HEART

 

heart (normal #1)

Clinical indications: patient w/ metastatic breast cancer who is a candidate for bone marrow transplant - evaluating cardiac status.

Dose: 30mCi Tc-99m-RBC given i.v.

Results: normal size ventricular chambers; w/ exercise there was improvement in wall motion w/ increase in the ejection fraction to 72% in the first exercise stage which remained essentially stable in the second and third exercise stages.

 


heart (normal #2)

Clinical Indication: 55 year white female w/ leukemia - rest and stress NEF.

Dose: 30 mCi Tc-99m labled RBC given i.v.

Results: normal ejection fraction; no evidence of wall motion abnormality.

 


heart (normal#3)

Clinical Indications: 53 year white female w/ chest pain - treadmill thallium scintigraphy.

Dose: 4 mCi TI-201 given i.v.

Results: normal distribution of thallium in myocardium.

 


heart (normal #4)

Clinical Indication: 36 year old white female w/ non-Hodgkins lyphoma - resting NEF.

Dose: 25 mCi Tc-99m RBC given i.v.

Results: heart at upper limits of normal size.

 


heart (normal #5)

Clinical Indication: 66 year old w/ history of breast carcinoma - resting NEF.

Dose: 25 mCi Tc-99m RBC given i.v.

Results: normal

 


heart (normal #6)

Clinical Indication: 42 year old white female w/ breast cancer - NEF, radionuclide ventriculogram.

Dose: 25mCi Tc-99m RBC given i.v.

Results: normal.

 


heart (abnormal #1)

Clinical Indication: 53 year old white female with chest pain and non-diagnostic thallium treadmill test while on beta blockers.

Dose: 56mg/kg dipyridamole thallium.

Results: hypoperfusion of proximal interventricular septum; thallium images show finding consistent w/ impaired coronary flow reserve of the proximal septum.

 


heart (abnormal #2)

Clinical Indication: 52 year old male w/ multiple myeloma - ventilation/perfusion scan.

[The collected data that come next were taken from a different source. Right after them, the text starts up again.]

(* ===== verification/Cosign.v ===== *)
(** * Whether a release is this repository's ([commands/upgrade/cosign.rs])

    The trust policy over what sigstore, x509, base64, regex and SHA-256 answer, which
    are parameters: [new_verified] checks a bundle's signed entry timestamp against the
    log's keys, [blob_verifies] a signature over a blob, [chain_verifies] that a leaf
    chains to a root at an instant.  Texts are bytes known to be UTF-8. *)

From S2P Require Import Prelude Text Utf8.
From Stdlib Require Import Strings.Byte.

Definition hex_digit (d : Z) : byte := z_byte (if d <? 10 then 48 + d else 87 + d).
Definition hex_sha256_of (digest : bytes) : bytes :=
  concat ((λ b, [hex_digit (byte_z b / 16); hex_digit (byte_z b mod 16)]) <$> digest).

(** What the source reads of a parsed bundle, log entry and subject name. *)
Record Bundle := Bundle_ { cert : bytes; base64_signature : bytes; body : bytes; integrated_time : Z }.
Record RekorBody := RekorBody_ { algorithm : bytes; hash_value : bytes; signature_content : bytes; key_content : bytes }.
Inductive GeneralName := Uri (s : bytes) | Rfc822 (s : bytes) | OtherName.
Record CosignVerifier := CosignVerifier_ { expected_issuer : bytes; identity_regex : bytes }.

Definition DEFAULT_OIDC_ISSUER : bytes := lit "https://token.actions.githubusercontent.com".
Definition BEGIN : bytes := lit "-----BEGIN".

Section Cosign.
Context (base64_decode : bytes → option bytes) (sha256 : bytes → bytes).
Context (escape : bytes → bytes) (compiles : bytes → bool) (is_match : bytes → bytes → bool).
Context {Cert Keys Roots : Type}.
Context (from_pem : bytes → option Cert) (to_der : Cert → option bytes).
Context (not_before : Cert → Z) (extensions : Cert → option (list (bytes * bytes))) (san_of_der : bytes → option (list GeneralName)).
Context (SIGSTORE_OIDC_ISSUER_OID SUBJECT_ALT_NAME_OID : bytes).
Context (no_keys : Keys → bool) (new_verified : bytes → Keys → option Bundle) (parse_body : bytes → option RekorBody).
Context (blob_verifies : bytes → bytes → bytes → bool) (chain_verifies : Roots → bytes → Z → bool).

Definition pinned_identity_regex (version : bytes) : bytes :=
  lit "^https://github\.com/electricapp/pgbattery/\.github/workflows/release\.yml@refs/tags/v" ++ escape version ++ lit "$".
(** The variables as they are set; a blank one is not. *)
Definition set_ (v : option bytes) : option bytes := v ← v; if bool_decide (trim v = []) then None else Some v.
Definition new (issuer pattern : bytes) : option CosignVerifier :=
  if compiles pattern then Some (CosignVerifier_ issuer pattern) else None.
Definition from_env (env_issuer env_identity override : option bytes) (target : bytes) : option CosignVerifier :=
  new (default DEFAULT_OIDC_ISSUER (set_ env_issuer))
      (match override with Some p => p | None => default (pinned_identity_regex target) (set_ env_identity) end).

Definition hex_sha256 (data : bytes) : bytes := hex_sha256_of (sha256 data).
Definition normalize_cert_to_pem (c : bytes) : option bytes :=
  let trimmed := trim c in
  if starts_with BEGIN trimmed then Some trimmed
  else decoded ← base64_decode trimmed; from_utf8 decoded.
Definition parse_leaf_pem (pem : bytes) : option Cert :=
  let trimmed := trim pem in
  if starts_with BEGIN trimmed then from_pem trimmed
  else decoded ← base64_decode trimmed; from_pem decoded.

Definition find_extension (oid : bytes) (l : list (bytes * bytes)) : option bytes :=
  snd <$> find (λ e, bool_decide (e.1 = oid)) l.
Definition extract_oidc_issuer (leaf : Cert) : option bytes :=
  exts ← extensions leaf; value ← find_extension SIGSTORE_OIDC_ISSUER_OID exts; from_utf8 value.
Fixpoint first_identity (names : list GeneralName) : option bytes :=
  match names with
  | [] => None
  | Uri s :: _ | Rfc822 s :: _ => Some s
  | OtherName :: names => first_identity names
  end.
Definition extract_san_identity (leaf : Cert) : option bytes :=
  exts ← extensions leaf; value ← find_extension SUBJECT_ALT_NAME_OID exts; names ← san_of_der value; first_identity names.
Definition check_issuer_and_identity (v : CosignVerifier) (leaf : Cert) : bool :=
  match extract_oidc_issuer leaf with
  | Some issuer =>
      bool_decide (issuer = expected_issuer v) &&
      match extract_san_identity leaf with Some identity => is_match (identity_regex v) identity | None => false end
  | None => false
  end.

Definition verify_fulcio_chain_at (roots : Roots) (leaf : Cert) (at_ : Z) : bool :=
  match to_der leaf with Some der => chain_verifies roots der at_ | None => false end.
Definition integrated_time_to_unix (t : Z) : option Z := if t <? 0 then None else Some t.
Definition is_true (b : bool) : option () := if b then Some tt else None.

Definition verify_rekor_body_binds_artifact (bundle : Bundle) (blob : bytes) : bool :=
  bool_decide (is_Some (
    body_bytes ← base64_decode (trim (body bundle));
    b ← parse_body body_bytes;
    _ ← is_true (eq_ignore_ascii_case (algorithm b) (lit "sha256"));
    _ ← is_true (bool_decide (to_ascii_lowercase (trim (hash_value b)) = hex_sha256 blob));
    _ ← is_true (bool_decide (trim (signature_content b) = trim (base64_signature bundle)));
    key ← base64_decode (trim (key_content b));
    logged_pem ← from_utf8 key;
    logged ← parse_leaf_pem logged_pem;
    logged_der ← to_der logged;
    pem ← normalize_cert_to_pem (cert bundle);
    leaf ← parse_leaf_pem pem;
    leaf_der ← to_der leaf;
    is_true (bool_decide (logged_der = leaf_der)))).

Record TrustMaterial := TrustMaterial_ { fulcio_roots : Roots; rekor_keys : Keys }.
Definition verify_bundle_with_trust (v : CosignVerifier) (blob bundle_json : bytes) (trust : TrustMaterial) : bool :=
  bool_decide (is_Some (
    _ ← is_true (negb (no_keys (rekor_keys trust)));
    bundle ← new_verified bundle_json (rekor_keys trust);
    _ ← is_true (verify_rekor_body_binds_artifact bundle blob);
    pem ← normalize_cert_to_pem (cert bundle);
    _ ← is_true (blob_verifies pem (base64_signature bundle) blob);
    leaf ← parse_leaf_pem pem;
    at_ ← integrated_time_to_unix (integrated_time bundle);
    _ ← is_true (verify_fulcio_chain_at (fulcio_roots trust) leaf at_);
    is_true (check_issuer_and_identity v leaf))).
Definition verify_blob_with_roots (v : CosignVerifier) (blob signature_b64 certificate_pem : bytes) (roots : Roots) : bool :=
  bool_decide (is_Some (
    _ ← is_true (blob_verifies certificate_pem signature_b64 blob);
    leaf ← parse_leaf_pem certificate_pem;
    _ ← is_true (verify_fulcio_chain_at roots leaf (not_before leaf));
    is_true (check_issuer_and_identity v leaf))).

(** ** What an acceptance means *)
(** A certificate whose key signed the blob, which chains to a root at [at_], issued for
    this workflow by the expected issuer. *)
Definition signed (v : CosignVerifier) (roots : Roots) (blob pem signature : bytes) (leaf : Cert) (at_ : Z) : Prop :=
  blob_verifies pem signature blob = true ∧ parse_leaf_pem pem = Some leaf ∧
  (∃ der, to_der leaf = Some der ∧ chain_verifies roots der at_ = true) ∧
  extract_oidc_issuer leaf = Some (expected_issuer v) ∧
  ∃ identity, extract_san_identity leaf = Some identity ∧ is_match (identity_regex v) identity = true.
(** A log entry for this blob, signature and certificate. *)
Definition logged (bundle : Bundle) (blob : bytes) (leaf : Cert) : Prop :=
  ∃ raw b key pem logged_leaf der,
    base64_decode (trim (body bundle)) = Some raw ∧ parse_body raw = Some b ∧
    to_ascii_lowercase (trim (hash_value b)) = hex_sha256 blob ∧
    trim (signature_content b) = trim (base64_signature bundle) ∧
    base64_decode (trim (key_content b)) = Some key ∧ from_utf8 key = Some pem ∧
    parse_leaf_pem pem = Some logged_leaf ∧ to_der logged_leaf = Some der ∧ to_der leaf = Some der.

Lemma issued v leaf : check_issuer_and_identity v leaf = true →
  extract_oidc_issuer leaf = Some (expected_issuer v) ∧
  ∃ identity, extract_san_identity leaf = Some identity ∧ is_match (identity_regex v) identity = true.
Proof.
  unfold check_issuer_and_identity. destruct (extract_oidc_issuer leaf) as [i|]; [|done].
  intros [Hi%bool_decide_eq_true Hm]%andb_true_iff. destruct (extract_san_identity leaf) as [s|]; [|done]. subst. eauto.
Qed.
Lemma chained roots leaf at_ : verify_fulcio_chain_at roots leaf at_ = true → ∃ der, to_der leaf = Some der ∧ chain_verifies roots der at_ = true.
Proof. unfold verify_fulcio_chain_at. destruct (to_der leaf); [eauto|done]. Qed.
(** The steps of a check that succeeded. *)
Ltac checked H :=
  repeat match type of H with
  | is_Some (mbind _ (is_true ?b)) => let E := fresh "C" in destruct b eqn:E; [|by destruct H]; cbn [is_true mbind option_bind] in H
  | is_Some (mbind _ ?x) => let E := fresh "E" in destruct x eqn:E; [|by destruct H]; cbn [mbind option_bind] in H
  | is_Some (is_true ?b) => let E := fresh "C" in destruct b eqn:E; [clear H|by destruct H]
  end.
Lemma binding bundle blob : verify_rekor_body_binds_artifact bundle blob = true →
  ∃ pem leaf, normalize_cert_to_pem (cert bundle) = Some pem ∧ parse_leaf_pem pem = Some leaf ∧ logged bundle blob leaf.
Proof.
  intros H%bool_decide_eq_true. checked H.
  repeat match goal with C : bool_decide _ = true |- _ => apply bool_decide_eq_true in C end. subst.
  eexists _, _. split; [done|]. split; [done|]. eexists _, _, _, _, _, _. by split_and!.
Qed.
(** An accepted bundle was logged for this blob under its own certificate, which is
    judged at the log's time. *)
Lemma accepted_bundle v blob json trust : verify_bundle_with_trust v blob json trust = true →
  ∃ bundle pem leaf, new_verified json (rekor_keys trust) = Some bundle ∧ 0 ≤ integrated_time bundle ∧
    signed v (fulcio_roots trust) blob pem (base64_signature bundle) leaf (integrated_time bundle) ∧ logged bundle blob leaf.
Proof.
  intros H%bool_decide_eq_true. checked H. unfold integrated_time_to_unix in *.
  match goal with C : verify_rekor_body_binds_artifact _ _ = true |- _ => apply binding in C as (pem & leaf & En & Ep & Hl) end.
  match goal with C : check_issuer_and_identity _ _ = true |- _ => apply issued in C as [Hi Hs] end.
  match goal with C : verify_fulcio_chain_at _ _ _ = true |- _ => apply chained in C end.
  simplify_eq. destruct (Z.ltb_spec (integrated_time b) 0); [done|]. simplify_eq.
  exists b, pem, leaf. by split_and!.
Qed.
Lemma accepted_blob v blob signature pem roots : verify_blob_with_roots v blob signature pem roots = true →
  ∃ leaf, signed v roots blob pem signature leaf (not_before leaf).
Proof.
  intros H%bool_decide_eq_true. checked H.
  match goal with C : check_issuer_and_identity _ _ = true |- _ => apply issued in C as [Hi Hs] end.
  match goal with C : verify_fulcio_chain_at _ _ _ = true |- _ => apply chained in C end.
  eexists. by split_and!.
Qed.
End Cosign.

Dose: 35mCi Tc-99m-RBC given i.v.

Results: no ECG changes to suggest myocardial ischemia; normal ventricular contractions w/ normal left ventricular ejection fraction; normal cardiac reserve capacity.

 


heart (abnormal #3)

Clinical Indication: 55 year old female - resting radionuclide ventriculogram.

Dose: 25 mCi Tc-99m RBC given i.v.

Results: hypercontractile left ventricle with LVEF of 83%; consider high-output state as cause of high ejection fraction.

 


heart (abnormal #4)

Clinical Indication: male with chronic heart failure - nuclear ejection fraction.

Dose: 25mCi Tc-99m RBC given i.v.

Results: left and right ventricular enlargement; hypokinesis of left ventricle.

 


heart (abnormal #5)

Clinical Indication: 67 year old white female w/ history of diabetes mellitus, high blood pressure, coronary artery disease, and CHF now with large cell lyphoma.

Dose: 25 mCi Tc-99m RBC given i.v.

Results: left ventricular enlargement and hypokinesis; halo effect may be consistent with left ventricle hypertrophy, percardial fat, or percardial effusion.